Rapid temperature changes, however, were occurring far earlier in the Permian, as were spikes in reptile variety, according to the researchers. Researchers report in Science Advances on August 19 that bursts of evolutionary variety in reptiles were strongly connected with relatively quick swings in temperature throughout the Permian and millions of years into the following geologic epoch, the Triassic.
According to Jessica Whiteside, a geologist at the University of Southampton in England who specialises on mass extinctions but wasn’t involved in the current study, scientists’ knowledge of evolution is improving as they become more tuned into the relationship between it and environmental change. “This study will very certainly become an essential element of that discourse.”
To examine reptile evolution, Harvard University evolutionary paleobiologist Tiago Simes and colleagues carefully measured and photographed reptile fossils ranging in age from 294 million to 237 million years. In total, 1,000 specimens were evaluated by the experts at 50 research institutes in 20 nations. The researchers used an existing big database of sea surface temperatures based on oxygen isotope data that dates back 450 million years and will be released in 2021 for climate data.
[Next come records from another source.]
(* ===== verification/EventTypes.v ===== *)
(** * Event types (include/eventdefs.hpp, [enum EVENTTYPE])

    The enumeration with the numbers C++ gives it: an enumerator without a value is
    one more than the one before.  Receivers tell events apart by comparing the
    16-bit type field with these numbers. *)

From S2P Require Import Prelude Sync ThreadLife Event.

Module EventType.
Inductive EVENTTYPE : Type :=
  | CI_QUIT | CI_NONE | CI_ACK | CI_LOGIN | CI_LOGOUT | CI_TIMEOUT | CI_ARS_START | CI_ARS_STOP |
  CI_SS7_CALL | CI_SS7_HANGUP | CI_SS7_ALERT | CI_SS7_ANSWER | CI_SS7_RECV | CI_SS7_RELEASE |
  CI_SS7_REJECT | CI_TTS_REQUEST | CI_TTS_REPLY | CI_PLAY_DONE | CI_RECORD_DONE | CI_DTMF_SINGLE |
  CI_DTMF_MULTI | CI_NOINPUT | CI_NOMATCH | CI_NMS_EVENT | CI_VXML_REQUEST | CI_VXML_DONE |
  CI_QUIT_THREAD | CI_START_SIM | CI_STOP_SIM | CI_START_SIM_HELPER | CI_GEN_DTMF | CI_PLAY_FILE |
  CI_VXML_RESPONSE | CI_APP_REQUEST | CI_SS7_REQUEST | CI_SS7_OG_REQ | CI_SS7_CH_STATUS |
  CI_SS7_CH_STATUS_ACK | CI_JUMP_DOC | CI_USER_CERT | CI_SS7_REL_COMPLETE | CI_SS7_RESET |
  CI_SS7_REATEMPT | CI_OG_MESSAGE | CI_OG_RELEASE | CI_OG_CALL_RES | CI_OG_CALL_RECV |
  CI_OG_CALL_ACCEPT | CI_MGR_MESSAGE | CI_MGR_CALL | CI_MGR_CALL_ACCEPT | CI_MGR_RECALL |
  CI_MGR_REL | CI_MGR_FREECH | CI_OG_REQUEST | CI_CTRL_MESSAGE | CI_SS7_G_DISTRIBUTE_RESET |
  CI_START_VXML | CI_DTMF_TONE | CI_OG_STATUS_REQ | CI_OG_STATUS_RES.

#[global] Instance EVENTTYPE_eq_dec : EqDecision EVENTTYPE.
Proof. solve_decision. Defined.

(** The declaration, with the values it gives. *)
Definition declared : list (EVENTTYPE * option Z) :=
  [(CI_QUIT, Some 0x7fff); (CI_NONE, Some 0x8000); (CI_ACK, Some 0x8001); (CI_LOGIN, Some 0x8002);
   (CI_LOGOUT, Some 0x8003); (CI_TIMEOUT, Some 0x8004); (CI_ARS_START, Some 0x8005);
   (CI_ARS_STOP, Some 0x8006); (CI_SS7_CALL, Some 0x8007); (CI_SS7_HANGUP, Some 0x8008);
   (CI_SS7_ALERT, Some 0x8009); (CI_SS7_ANSWER, Some 0x800a); (CI_SS7_RECV, Some 0x800b);
   (CI_SS7_RELEASE, Some 0x800c); (CI_SS7_REJECT, Some 0x800d); (CI_TTS_REQUEST, Some 0x800e);
   (CI_TTS_REPLY, Some 0x800f); (CI_PLAY_DONE, Some 0x9001); (CI_RECORD_DONE, None);
   (CI_DTMF_SINGLE, None); (CI_DTMF_MULTI, None); (CI_NOINPUT, None); (CI_NOMATCH, None);
   (CI_NMS_EVENT, Some 0xf000); (CI_VXML_REQUEST, None); (CI_VXML_DONE, None);
   (CI_QUIT_THREAD, None); (CI_START_SIM, None); (CI_STOP_SIM, None); (CI_START_SIM_HELPER, None);
   (CI_GEN_DTMF, None); (CI_PLAY_FILE, None); (CI_VXML_RESPONSE, None); (CI_APP_REQUEST, None);
   (CI_SS7_REQUEST, None); (CI_SS7_OG_REQ, None); (CI_SS7_CH_STATUS, None);
   (CI_SS7_CH_STATUS_ACK, None); (CI_JUMP_DOC, None); (CI_USER_CERT, None);
   (CI_SS7_REL_COMPLETE, None); (CI_SS7_RESET, None); (CI_SS7_REATEMPT, None);
   (CI_OG_MESSAGE, None); (CI_OG_RELEASE, None); (CI_OG_CALL_RES, None); (CI_OG_CALL_RECV, None);
   (CI_OG_CALL_ACCEPT, None); (CI_MGR_MESSAGE, None); (CI_MGR_CALL, None);
   (CI_MGR_CALL_ACCEPT, None); (CI_MGR_RECALL, None); (CI_MGR_REL, None); (CI_MGR_FREECH, None);
   (CI_OG_REQUEST, None); (CI_CTRL_MESSAGE, None); (CI_SS7_G_DISTRIBUTE_RESET, None);
   (CI_START_VXML, None); (CI_DTMF_TONE, None); (CI_OG_STATUS_REQ, None); (CI_OG_STATUS_RES, None)]%Z.

(** The rule for enumerators. *)
Fixpoint number (next : Z) (l : list (EVENTTYPE * option Z)) : list (EVENTTYPE * Z) :=
  match l with
  | [] => []
  | (t, v) :: l => let n := default next v in (t, n) :: number (n + 1) l
  end.
Definition numbered : list (EVENTTYPE * Z) := Eval vm_compute in number 0 declared.

Definition code (t : EVENTTYPE) : Z :=
  match find (fun x => bool_decide (x.1 = t)) numbered with Some x => x.2 | None => 0%Z end.
End EventType.
Import EventType.

(** ** Lemmas *)
Lemma numbered_number : numbered = number 0 declared.
Proof. by vm_compute. Qed.

(** Every enumerator is declared once. *)
Lemma declared_all t : (t, code t) ∈ numbered.
Proof. apply (bool_decide_unpack _). destruct t; by vm_compute. Qed.

Lemma codes_nodup : NoDup (map snd numbered).
Proof. apply (bool_decide_unpack _). by vm_compute. Qed.

Lemma NoDup_fmap_inj {A B} (f : A -> B) (l : list A) x y :
  NoDup (map f l) -> x ∈ l -> y ∈ l -> f x = f y -> x = y.
Proof.
  intros Hnd Hx Hy Hf. apply list_elem_of_lookup in Hx as [i Hi], Hy as [j Hj].
  assert (i = j) as ->; [|congruence].
  apply (NoDup_lookup (map f l) i j (f x) Hnd); [by rewrite list_lookup_fmap, Hi|rewrite Hf; by rewrite list_lookup_fmap, Hj].
Qed.

Lemma code_inj t t' : code t = code t' -> t = t'.
Proof.
  intros Hc. pose proof (NoDup_fmap_inj snd numbered _ _ codes_nodup (declared_all t) (declared_all t') Hc) as He.
  by simplify_eq.
Qed.

(** The numbers fit the field, and none is the timer's. *)
Lemma code_range t : (0 <= code t < 65535)%Z.
Proof. destruct t; by vm_compute. Qed.

Lemma code_quit_thread : code CI_QUIT_THREAD = Event.CI_QUIT_THREAD.
Proof. by vm_compute. Qed.

(** An event made with a type of the enumeration is taken for that type, and no
    other, by every receiver that compares its type field, and never for the end of
    a timer. *)
Theorem event_type_recognised (t : EVENTTYPE) (stype : Z) (bs : list Z) :
  (length bs <= MAX_VALUE_SIZE)%nat ->
  exists e, make_event (code t) stype (Some bs) (Z.of_nat (length bs)) = Ok e /\
    (forall t', usType (h e) = code t' <-> t' = t) /\ usType (h e) <> CI_TIMER_DONE.
Proof.
  intros Hlen. pose proof (code_range t) as Hr.
  destruct (make_event_spec (code t) stype bs (Z.of_nat (length bs))) as (e & He & Hty & _); [lia|lia|].
  rewrite uwrap_small in Hty by (unfold in_uw; lia).
  exists e. split_and!; [done| |unfold CI_TIMER_DONE; lia]. intros t'. rewrite Hty. split; [|by intros ->].
  intros Hc. symmetry. by apply code_inj.
Qed.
The researchers discovered that the quicker the pace of climatic change, the faster reptiles developed by meticulously analysing changes in body and head size and form in so many species, along with temperature data. The scientists discovered that the highest pace of reptile diversification occurred several million years later in the Triassic, when climate change was at its most rapid and global temperatures were scorchingly hot. During this period, ocean surface temperatures reached 40° Celsius, or 1040 Fahrenheit â roughly the equivalent of a hot tub, according to Simes.
According to Simes, a few species evolved more slowly than their relatives. What is the distinction? Size. Reptiles with lower body proportions, for example, are already preadapted to living in fast rising climes, he claims. Because of their increased surface area to body ratio, “small-bodied reptiles can better exchange heat with their surrounding environment” and so keep cooler than bigger creatures.
âThe smaller reptiles were basically being forced by natural selection to stay the same, while during that same period of time, the large reptiles were being told by natural selection âYou need to change right away or youâre going to go extinct,’â
evolutionary paleobiologist Tiago SimÔes of Harvard University
This phenomena, known as the Lilliput effect, is not a novel idea, according to Simes, who adds that it is well documented in marine creatures. “However, this is the first time it has been measured in limbed vertebrates at this important stage in Earth’s history.”
The comprehensive study of Simes and colleagues has refined the convoluted evolutionary tree for reptiles and their progenitors. But, for the time being, it’s unclear whether factor had a larger influence in reptile development long ago â all those open ecological niches following the end-Permian mass extinction, or the significant temperature swings that occurred outside of the extinction event.
âWe cannot say which one was more important. Without either one, the course of evolution in the Triassic and the rise of reptiles to global dominance in terrestrial ecosystems would have been quite different.â SimĂ”es states.